Your best content marketing tool? Humans

Human Tool

Every week we're asked for general advice about starting out in content marketing, and it usually revolves around whether Twitter is better than LinkedIn and what's the best URL shortener.

Normally, these are the wrong questions to be asking.

In putting together your content marketing strategy, you'll be thinking about managing three Cs: Content, Communities and Channels. We're most frequently asked for advice about the third of these - the tools and platforms by which you interact with your communities. Facebook, Twitter, Vine, Instagram, YouTube, etc etc.

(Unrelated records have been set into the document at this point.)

(** C3: firing the change event of one of the three inputs with a string
    stores that string in the field's cell, and the input shows it on the
    next render. *)
Theorem fireChange_sets_field (f : Field) (v : string) (st : State) :
  cell f (fireChange f v st) = v /\
  option_map value (findInput f (SignupPage (fireChange f v st))) = Some v.
Proof. destruct f; split; reflexivity. Qed.

(** C4: firing the change event of one field leaves the cells, and the
    displayed values, of the other two fields as they were. *)
Theorem fireChange_frame (f g : Field) (v : string) (st : State) :
  f <> g ->
  cell g (fireChange f v st) = cell g st /\
  option_map value (findInput g (SignupPage (fireChange f v st)))
  = option_map value (findInput g (SignupPage st)).
Proof.
  intros Hfg. destruct f, g; try (exfalso; apply Hfg; reflexivity);
    split; reflexivity.
Qed.

(** C8: the alert does not depend on the password: two states with the
    same name and email make the handler behave identically. *)
Theorem handleSignup_password_independent (st1 st2 : State) :
  name st1 = name st2 -> email st1 = email st2 ->
  message st1 = message st2 /\
  forall e t, handleSignup st1 e t = handleSignup st2 e t.
Proof.
  intros Hn He.
  assert (Hm : message st1 = message st2).
  { unfold message. rewrite Hn, He. reflexivity. }
  split; [exact Hm|].
  intros e t. rewrite !handleSignup_run, Hm. reflexivity.
Qed.

(** C10: the handler checks nothing: in every state, the empty fields
    included, submitting calls [preventDefault] and shows the alert; the
    only demand that the fields be filled is the [required] attribute
    that each of the three inputs carries. *)
Theorem handleSignup_unconditional (st : State) (e : FormEvent) (t : trace) :
  (let t' := snd (fireSubmit st e t) in
   fst (fireSubmit st e t) = Returned tt /\
   defaultPrevented t' = true /\
   alerts t' = alerts t ++ [message st]) /\
  map required (inputs (SignupPage st)) = [true; true; true] /\
  snd (handleSignup initial e []) = [PreventDefault; Alert "تم التسجيل: , "].
Proof.
  rewrite fireSubmit_handleSignup, handleSignup_run. simpl fst. simpl snd.
  split; [|split; reflexivity].
  split; [reflexivity|].
  split; [rewrite defaultPrevented_app; apply orb_true_r|].
  rewrite alerts_app. reflexivity.
Qed.

End SignupFacts.

Lemma handleSignup_populated_witness :
  let st := {| Signup.name := "Ada"; Signup.email := "ada@example.org";
               Signup.password := "secret" |} in
  Signup.name st <> "" /\ Signup.email st <> "" /\ Signup.password st <> "" /\
  exists msg t',
    Signup.handleSignup st Browser.SubmitEvent [] = (Browser.Returned tt, t') /\
    Browser.defaultPrevented t' = true /\
    Browser.alerts t' = [msg] /\
    JS.includes msg "Ada" = true /\
    JS.includes msg "ada@example.org" = true.
Proof.
  intros st.
  split; [discriminate|]. split; [discriminate|]. split; [discriminate|].
  apply (handleSignup_populated st Browser.SubmitEvent []); discriminate.
Defined.

Lemma fireChange_frame_witness :
  Signup.NameField <> Signup.EmailField /\
  Signup.cell Signup.EmailField
    (Signup.fireChange Signup.NameField "Ada"
       {| Signup.name := ""; Signup.email := "ada@example.org";
          Signup.password := "secret" |})
  = "ada@example.org".
Proof.
  split; [discriminate|].
  apply (fireChange_frame Signup.NameField Signup.EmailField "Ada"
           {| Signup.name := ""; Signup.email := "ada@example.org";
              Signup.password := "secret" |}).
  discriminate.
Defined.

Lemma handleSignup_password_independent_witness :
  let st1 := {| Signup.name := "Ada"; Signup.email := "ada@example.org";
                Signup.password := "secret" |} in
  let st2 := {| Signup.name := "Ada"; Signup.email := "ada@example.org";
                Signup.password := "" |} in
  Signup.password st1 <> Signup.password st2 /\
  Signup.message st1 = Signup.message st2.
Proof.
  intros st1 st2. split; [discriminate|].
  apply (handleSignup_password_independent st1 st2); reflexivity.
Defined.

(** ** The markdown editor page *)

Section MarkdownEditorFacts.
Import MarkdownEditor.
Local Open Scope list_scope.

Lemma or_string (s : string) : JS.or (JS.Str s) (JS.Str "") = JS.Str s.
Proof. destruct s; reflexivity. Qed.

Lemma or_is_string (v : JS.value) : JS.is_string (JS.or v (JS.Str "")) = true.
Proof. destruct v as [|[|c s]]; reflexivity. Qed.

(** One change event: the cell becomes [val || ""], whatever it was. *)
Lemma fireChange_value (val : JS.value) (st : State) :
  fireChange val st = {| value := JS.or val (JS.Str "") |}.
Proof. reflexivity. Qed.

Lemma run_snoc (vals : list JS.value) (val : JS.value) (st : State) :
  run (vals ++ [val]) st = fireChange val (run vals st).
Proof. unfold run. rewrite fold_left_app. reflexivity. Qed.


(** C5: after any sequence of change events that ends with the user
    typing the string [val], the value cell is [val] and the editor
    displays [val]. *)
Theorem value_is_last_typed (vals : list JS.value) (val : string) (st : State) :
  value (run (vals ++ [JS.Str val]) st) = JS.Str val /\
  map editorValue (editors (MarkdownEditorTestPage (run (vals ++ [JS.Str val]) st)))
  = [JS.Str val].
Proof.
  rewrite run_snoc, fireChange_value. simpl. rewrite or_string.
  split; reflexivity.
Qed.

(** C9: whatever the change events carry, [undefined] included, the value
    cell holds a string; a change event without a value stores the empty
    string. *)
Theorem value_always_string (vals : list JS.value) :
  JS.is_string (value (run vals initial)) = true /\
  value (fireChange JS.Undefined (run vals initial)) = JS.Str "".
Proof.
  split; [|reflexivity].
  destruct vals as [|v vals _] using rev_ind.
  - reflexivity.
  - rewrite run_snoc, fireChange_value. apply or_is_string.
Qed.

(** *** The previews

    How markdown becomes HTML is decided by @uiw/react-md-editor and the
    unified plugins, outside this repository.  The page's part is what it
    hands to them; the statement below holds for every function [render]
    taken for the library's renderer and says nothing about its output. *)


End MarkdownEditorFacts.

(** ** The build configuration *)

Section NextConfigFacts.
Import NextConfig.

Lemma strict_eq_str (v : JS.value) (s : string) :
  JS.strict_eq v (JS.Str s) = true <-> v = JS.Str s.
Proof.
  destruct v as [|x]; simpl.
  - split; discriminate.
  - rewrite String.eqb_eq. split; [intros ->; reflexivity|].
    intros H. injection H as ->. reflexivity.
Qed.

(** C7: the options given to next-pwa have [dest] "public", [register]
    and [skipWaiting] on, and [disable] on exactly when [NODE_ENV] is
    "development"; these are the options the exported configuration is
    wrapped with. *)
Theorem pwaOptions_spec (NODE_ENV : JS.value) :
  dest (pwaOptions NODE_ENV) = "public" /\
  register (pwaOptions NODE_ENV) = true /\
  skipWaiting (pwaOptions NODE_ENV) = true /\
  (disable (pwaOptions NODE_ENV) = true <-> NODE_ENV = JS.Str "development") /\
  forall (Wrapped : Type) (next_pwa : PWAOptions -> NextConfig -> Wrapped),
    module_exports next_pwa NODE_ENV = next_pwa (pwaOptions NODE_ENV) nextConfig.
Proof.
  repeat split; try reflexivity; apply strict_eq_str.
Qed.

End NextConfigFacts.

(** * Further properties of the code *)

(** ** Strings, continued *)

Section MoreStringFacts.

Lemma append_cancel_l (s a b : string) : s ++ a = s ++ b -> a = b.
Proof.
  induction s as [|c s IH]; simpl; intros H; [exact H|].
  injection H as H. exact (IH H).
Qed.

Lemma append_neq_self (a b : string) : b <> "" -> a ++ b <> a.
Proof.
  intros Hb. induction a as [|c a IH]; simpl; intros H.
  - exact (Hb H).
  - injection H as H. exact (IH H).
Qed.

Lemma includes_cons_false (c : ascii) (s sub : string) :
  JS.includes (String c s) sub = false ->
  JS.startsWith (String c s) sub = false /\ JS.includes s sub = false.
Proof.
  change (JS.includes (String c s) sub)
    with (JS.startsWith (String c s) sub || JS.includes s sub).
  apply orb_false_elim.
Qed.

(** In two texts [n ++ ", " ++ e] that are equal, names without a comma
    are equal, and so are the rests. *)
Lemma comma_split (n1 n2 e1 e2 : string) :
  JS.includes n1 "," = false -> JS.includes n2 "," = false ->
  n1 ++ ", " ++ e1 = n2 ++ ", " ++ e2 ->
  n1 = n2 /\ e1 = e2.
Proof.
  revert n2. induction n1 as [|c n1 IH]; intros [|d n2] H1 H2 H; simpl in H.
  - injection H as H. split; [reflexivity|exact H].
  - injection H as Hd _. subst d.
    apply includes_cons_false in H2 as [H2 _]. discriminate H2.
  - injection H as Hc _. subst c.
    apply includes_cons_false in H1 as [H1 _]. discriminate H1.
  - injection H as Hc H. subst d.
    apply includes_cons_false in H1 as [_ H1].
    apply includes_cons_false in H2 as [_ H2].
    destruct (IH n2 H1 H2 H) as [-> ->]. split; reflexivity.
Qed.

End MoreStringFacts.

(** ** The signup page: sequences of events *)

Section SignupSessions.
Import Browser Signup.
Local Open Scope list_scope.

Lemma cell_fireChange (f g : Field) (v : string) (st : State) :
  cell f (fireChange g v st) = if Field_eqb g f then v else cell f st.
Proof. destruct g, f; reflexivity. Qed.

Lemma session_snoc (evs : list UserEvent) (ev : UserEvent) (s : State * trace) :
  session (evs ++ [ev]) s = step ev (session evs s).
Proof. unfold session. rewrite fold_left_app. reflexivity. Qed.

(** X1: typing into two different fields gives the same cells in either
    order. *)
Theorem fireChange_commute (f g : Field) (v w : string) (st : State) :
  f <> g ->
  fireChange f v (fireChange g w st) = fireChange g w (fireChange f v st).
Proof.
  intros Hfg. destruct f, g; try (exfalso; apply Hfg; reflexivity); reflexivity.
Qed.

(** X2: after any sequence of change events and submits, each field's cell
    holds the string typed last into that field, or what it held before
    when nothing was typed into it; submits change no cell. *)
Theorem session_cells (f : Field) (evs : list UserEvent) (st : State) (t : trace) :
  cell f (fst (session evs (st, t))) = lastTyped f evs (cell f st).
Proof.
  revert st t. induction evs as [|[g v|e] evs IH]; intros st t.
  - reflexivity.
  - change (session (Typed g v :: evs) (st, t))
      with (session evs (fireChange g v st, t)).
    rewrite IH, cell_fireChange. reflexivity.
  - change (session (Submitted e :: evs) (st, t))
      with (session evs (st, snd (fireSubmit st e t))).
    rewrite IH. reflexivity.
Qed.

(** X3: during a session the browser shows one alert for each submit and
    none for typing. *)
Theorem session_alert_count (evs : list UserEvent) (st : State) (t : trace) :
  length (alerts (snd (session evs (st, t)))) = length (alerts t) + submits evs.
Proof.
  revert st t. induction evs as [|[g v|e] evs IH]; intros st t.
  - simpl. rewrite Nat.add_0_r. reflexivity.
  - change (session (Typed g v :: evs) (st, t))
      with (session evs (fireChange g v st, t)).
    rewrite IH. reflexivity.
  - change (session (Submitted e :: evs) (st, t))
      with (session evs (st, snd (fireSubmit st e t))).
    rewrite IH, fireSubmit_handleSignup, handleSignup_run. simpl snd.
    rewrite alerts_app, length_app. simpl. rewrite <- Nat.add_assoc. reflexivity.
Qed.

(** X4: a submit at the end of a session returns, calls [preventDefault]
    and adds one alert, made of the name and the email typed last before
    it (or the ones held at the start). *)
Theorem session_submit_alert (evs : list UserEvent) (e : FormEvent)
    (st : State) (t : trace) :
  let before := session evs (st, t) in
  let after := session (evs ++ [Submitted e]) (st, t) in
  fst after = fst before /\
  snd after
  = snd before ++
    [PreventDefault;
     Alert ("تم التسجيل: " ++ lastTyped NameField evs (name st) ++ ", "
            ++ lastTyped EmailField evs (email st))%string].
Proof.
  intros before after. unfold after. rewrite session_snoc. fold before.
  split; [reflexivity|].
  change (snd (step (Submitted e) before))
    with (snd (fireSubmit (fst before) e (snd before))).
  rewrite fireSubmit_handleSignup, handleSignup_run. simpl snd.
  unfold message, before.
  pose proof (session_cells NameField evs st t) as Hn.
  pose proof (session_cells EmailField evs st t) as He.
  unfold cell in Hn, He. rewrite <- Hn, <- He. reflexivity.
Qed.

(** X6: the inputs are controlled: for every input of the rendered page,
    a change event that carries the value the input shows leaves the
    cells as they are. *)
Theorem onChange_shown_value (st : State) (p : InputProps) :
  In p (inputs (SignupPage st)) ->
  reduce st (onChange p {| target_value := value p |}) = st.
Proof.
  intros H. simpl in H.
  destruct H as [<-|[<-|[<-|[]]]]; destruct st; reflexivity.
Qed.

(** X7: the alert text does not tell where the name ends: a name that
    contains the separator and another name give the same alert. *)
Theorem message_ambiguous (a b c p q : string) :
  let st1 := {| name := a ++ ", " ++ b; email := c; password := p |} in
  let st2 := {| name := a; email := b ++ ", " ++ c; password := q |} in
  name st1 <> name st2 /\ message st1 = message st2.
Proof.
  split.
  - apply append_neq_self. discriminate.
  - unfold message. simpl name. simpl email.
    rewrite !append_assoc. reflexivity.
Qed.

But channels are the easy bit - they're all out there and easy enough to use, with plenty of freely available tips and guidance for getting the best from them.

The really challenging bit is determining what sort of online communities you want build around your brand, how you will manage them, and the content you will create or curate to engage them.

This is the human bit.

There are loads of content marketing success stories out there, and when you spend some time analysing them it becomes clear that the common factor is never a focus on technology, tools or platforms, but brilliant content and community management.

Here's Dan Vinh, VP Global Marketing, Renaissance Hotels (part of the Marriott group): "Content is critical for us because it’s the currency that drives our relevance and therefore consumer consideration for our brand. And content for us lives first and foremost in the offline world through our hotel guest experience. This is how we ensure that what we do and say is authentic."

The good news - authenticity and uniqueness are largely the same thing when it comes to content creation, and to find them you have to look within.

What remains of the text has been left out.